**ACTIVITY**: Exact duplicates of all entries are needed.

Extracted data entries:
++++++
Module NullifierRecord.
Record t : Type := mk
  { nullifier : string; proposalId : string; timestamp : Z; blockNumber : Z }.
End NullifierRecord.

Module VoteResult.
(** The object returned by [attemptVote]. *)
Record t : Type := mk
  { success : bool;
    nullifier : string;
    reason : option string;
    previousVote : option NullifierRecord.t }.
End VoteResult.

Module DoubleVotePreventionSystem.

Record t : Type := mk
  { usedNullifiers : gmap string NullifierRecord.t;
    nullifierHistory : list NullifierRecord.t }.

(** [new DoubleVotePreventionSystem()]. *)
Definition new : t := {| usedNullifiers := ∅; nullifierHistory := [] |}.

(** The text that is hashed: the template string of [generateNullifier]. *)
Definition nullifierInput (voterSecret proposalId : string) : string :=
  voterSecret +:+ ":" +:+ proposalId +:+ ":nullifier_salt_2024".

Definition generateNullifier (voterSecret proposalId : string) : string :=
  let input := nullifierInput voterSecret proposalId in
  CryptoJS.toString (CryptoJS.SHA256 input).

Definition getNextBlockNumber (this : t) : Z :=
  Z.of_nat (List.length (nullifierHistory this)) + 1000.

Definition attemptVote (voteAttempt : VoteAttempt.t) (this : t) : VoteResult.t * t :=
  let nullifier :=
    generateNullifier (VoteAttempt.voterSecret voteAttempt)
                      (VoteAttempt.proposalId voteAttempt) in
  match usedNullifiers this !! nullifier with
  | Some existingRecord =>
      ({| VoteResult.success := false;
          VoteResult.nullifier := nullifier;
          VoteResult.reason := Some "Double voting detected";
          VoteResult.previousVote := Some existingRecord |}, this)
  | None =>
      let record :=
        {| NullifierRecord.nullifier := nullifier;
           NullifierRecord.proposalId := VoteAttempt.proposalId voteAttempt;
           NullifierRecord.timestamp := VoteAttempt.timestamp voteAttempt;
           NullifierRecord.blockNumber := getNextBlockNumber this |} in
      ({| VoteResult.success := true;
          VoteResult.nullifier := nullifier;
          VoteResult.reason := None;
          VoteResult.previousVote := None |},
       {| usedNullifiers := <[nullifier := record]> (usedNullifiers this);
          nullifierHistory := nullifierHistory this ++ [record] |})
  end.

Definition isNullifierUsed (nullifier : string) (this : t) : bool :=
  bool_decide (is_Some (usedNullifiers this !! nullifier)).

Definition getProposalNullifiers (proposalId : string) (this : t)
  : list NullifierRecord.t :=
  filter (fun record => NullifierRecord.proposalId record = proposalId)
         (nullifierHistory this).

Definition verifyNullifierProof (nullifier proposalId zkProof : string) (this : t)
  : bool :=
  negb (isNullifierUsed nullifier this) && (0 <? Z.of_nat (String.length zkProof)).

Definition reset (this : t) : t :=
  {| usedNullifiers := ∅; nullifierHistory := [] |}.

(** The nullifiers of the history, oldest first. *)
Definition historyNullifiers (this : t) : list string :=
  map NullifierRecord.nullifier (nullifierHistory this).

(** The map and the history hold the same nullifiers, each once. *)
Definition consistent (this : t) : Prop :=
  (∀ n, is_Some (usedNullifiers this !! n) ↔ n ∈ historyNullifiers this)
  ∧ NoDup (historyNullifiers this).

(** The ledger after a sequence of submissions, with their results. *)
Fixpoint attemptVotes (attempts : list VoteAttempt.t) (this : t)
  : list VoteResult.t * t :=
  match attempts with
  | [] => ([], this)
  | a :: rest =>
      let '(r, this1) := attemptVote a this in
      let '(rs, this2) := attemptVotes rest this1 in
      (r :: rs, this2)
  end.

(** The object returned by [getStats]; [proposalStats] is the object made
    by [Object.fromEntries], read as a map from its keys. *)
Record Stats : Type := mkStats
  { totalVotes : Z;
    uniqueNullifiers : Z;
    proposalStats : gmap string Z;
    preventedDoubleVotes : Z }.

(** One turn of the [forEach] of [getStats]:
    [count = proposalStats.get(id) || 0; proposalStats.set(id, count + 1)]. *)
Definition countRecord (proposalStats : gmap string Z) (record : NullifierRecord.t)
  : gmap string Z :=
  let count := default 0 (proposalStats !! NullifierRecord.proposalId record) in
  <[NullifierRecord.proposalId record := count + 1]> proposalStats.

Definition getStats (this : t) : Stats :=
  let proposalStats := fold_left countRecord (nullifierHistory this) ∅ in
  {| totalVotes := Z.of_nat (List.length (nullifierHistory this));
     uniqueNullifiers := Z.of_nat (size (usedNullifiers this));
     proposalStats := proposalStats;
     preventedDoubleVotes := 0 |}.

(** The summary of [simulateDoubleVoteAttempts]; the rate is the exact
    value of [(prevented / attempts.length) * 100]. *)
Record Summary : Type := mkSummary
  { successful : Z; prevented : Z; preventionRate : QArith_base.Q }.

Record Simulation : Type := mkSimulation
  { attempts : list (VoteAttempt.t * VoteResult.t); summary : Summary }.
++++++
**WRITTEN SOLUTION**:
Module NullifierRecord.
Record t : Type := mk
  { nullifier : string; proposalId : string; timestamp : Z; blockNumber : Z }.
End NullifierRecord.

Module VoteResult.
(** The object returned by [attemptVote]. *)
Record t : Type := mk
  { success : bool;
    nullifier : string;
    reason : option string;
    previousVote : option NullifierRecord.t }.
End VoteResult.

Module DoubleVotePreventionSystem.

Record t : Type := mk
  { usedNullifiers : gmap string NullifierRecord.t;
    nullifierHistory : list NullifierRecord.t }.

(** [new DoubleVotePreventionSystem()]. *)
Definition new : t := {| usedNullifiers := ∅; nullifierHistory := [] |}.

(** The text that is hashed: the template string of [generateNullifier]. *)
Definition nullifierInput (voterSecret proposalId : string) : string :=
  voterSecret +:+ ":" +:+ proposalId +:+ ":nullifier_salt_2024".

Definition generateNullifier (voterSecret proposalId : string) : string :=
  let input := nullifierInput voterSecret proposalId in
  CryptoJS.toString (CryptoJS.SHA256 input).

Definition getNextBlockNumber (this : t) : Z :=
  Z.of_nat (List.length (nullifierHistory this)) + 1000.

Definition attemptVote (voteAttempt : VoteAttempt.t) (this : t) : VoteResult.t * t :=
  let nullifier :=
    generateNullifier (VoteAttempt.voterSecret voteAttempt)
                      (VoteAttempt.proposalId voteAttempt) in
  match usedNullifiers this !! nullifier with
  | Some existingRecord =>
      ({| VoteResult.success := false;
          VoteResult.nullifier := nullifier;
          VoteResult.reason := Some "Double voting detected";
          VoteResult.previousVote := Some existingRecord |}, this)
  | None =>
      let record :=
        {| NullifierRecord.nullifier := nullifier;
           NullifierRecord.proposalId := VoteAttempt.proposalId voteAttempt;
           NullifierRecord.timestamp := VoteAttempt.timestamp voteAttempt;
           NullifierRecord.blockNumber := getNextBlockNumber this |} in
      ({| VoteResult.success := true;
          VoteResult.nullifier := nullifier;
          VoteResult.reason := None;
          VoteResult.previousVote := None |},
       {| usedNullifiers := <[nullifier := record]> (usedNullifiers this);
          nullifierHistory := nullifierHistory this ++ [record] |})
  end.

Definition isNullifierUsed (nullifier : string) (this : t) : bool :=
  bool_decide (is_Some (usedNullifiers this !! nullifier)).

Definition getProposalNullifiers (proposalId : string) (this : t)
  : list NullifierRecord.t :=
  filter (fun record => NullifierRecord.proposalId record = proposalId)
         (nullifierHistory this).

Definition verifyNullifierProof (nullifier proposalId zkProof : string) (this : t)
  : bool :=
  negb (isNullifierUsed nullifier this) && (0 <? Z.of_nat (String.length zkProof)).

Definition reset (this : t) : t :=
  {| usedNullifiers := ∅; nullifierHistory := [] |}.

(** The nullifiers of the history, oldest first. *)
Definition historyNullifiers (this : t) : list string :=
  map NullifierRecord.nullifier (nullifierHistory this).

(** The map and the history hold the same nullifiers, each once. *)
Definition consistent (this : t) : Prop :=
  (∀ n, is_Some (usedNullifiers this !! n) ↔ n ∈ historyNullifiers this)
  ∧ NoDup (historyNullifiers this).

(** The ledger after a sequence of submissions, with their results. *)
Fixpoint attemptVotes (attempts : list VoteAttempt.t) (this : t)
  : list VoteResult.t * t :=
  match attempts with
  | [] => ([], this)
  | a :: rest =>
      let '(r, this1) := attemptVote a this in
      let '(rs, this2) := attemptVotes rest this1 in
      (r :: rs, this2)
  end.

(** The object returned by [getStats]; [proposalStats] is the object made
    by [Object.fromEntries], read as a map from its keys. *)
Record Stats : Type := mkStats
  { totalVotes : Z;
    uniqueNullifiers : Z;
    proposalStats : gmap string Z;
    preventedDoubleVotes : Z }.

(** One turn of the [forEach] of [getStats]:
    [count = proposalStats.get(id) || 0; proposalStats.set(id, count + 1)]. *)
Definition countRecord (proposalStats : gmap string Z) (record : NullifierRecord.t)
  : gmap string Z :=
  let count := default 0 (proposalStats !! NullifierRecord.proposalId record) in
  <[NullifierRecord.proposalId record := count + 1]> proposalStats.

Definition getStats (this : t) : Stats :=
  let proposalStats := fold_left countRecord (nullifierHistory this) ∅ in
  {| totalVotes := Z.of_nat (List.length (nullifierHistory this));
     uniqueNullifiers := Z.of_nat (size (usedNullifiers this));
     proposalStats := proposalStats;
     preventedDoubleVotes := 0 |}.

(** The summary of [simulateDoubleVoteAttempts]; the rate is the exact
    value of [(prevented / attempts.length) * 100]. *)
Record Summary : Type := mkSummary
  { successful : Z; prevented : Z; preventionRate : QArith_base.Q }.

Record Simulation : Type := mkSimulation
  { attempts : list (VoteAttempt.t * VoteResult.t); summary : Summary }.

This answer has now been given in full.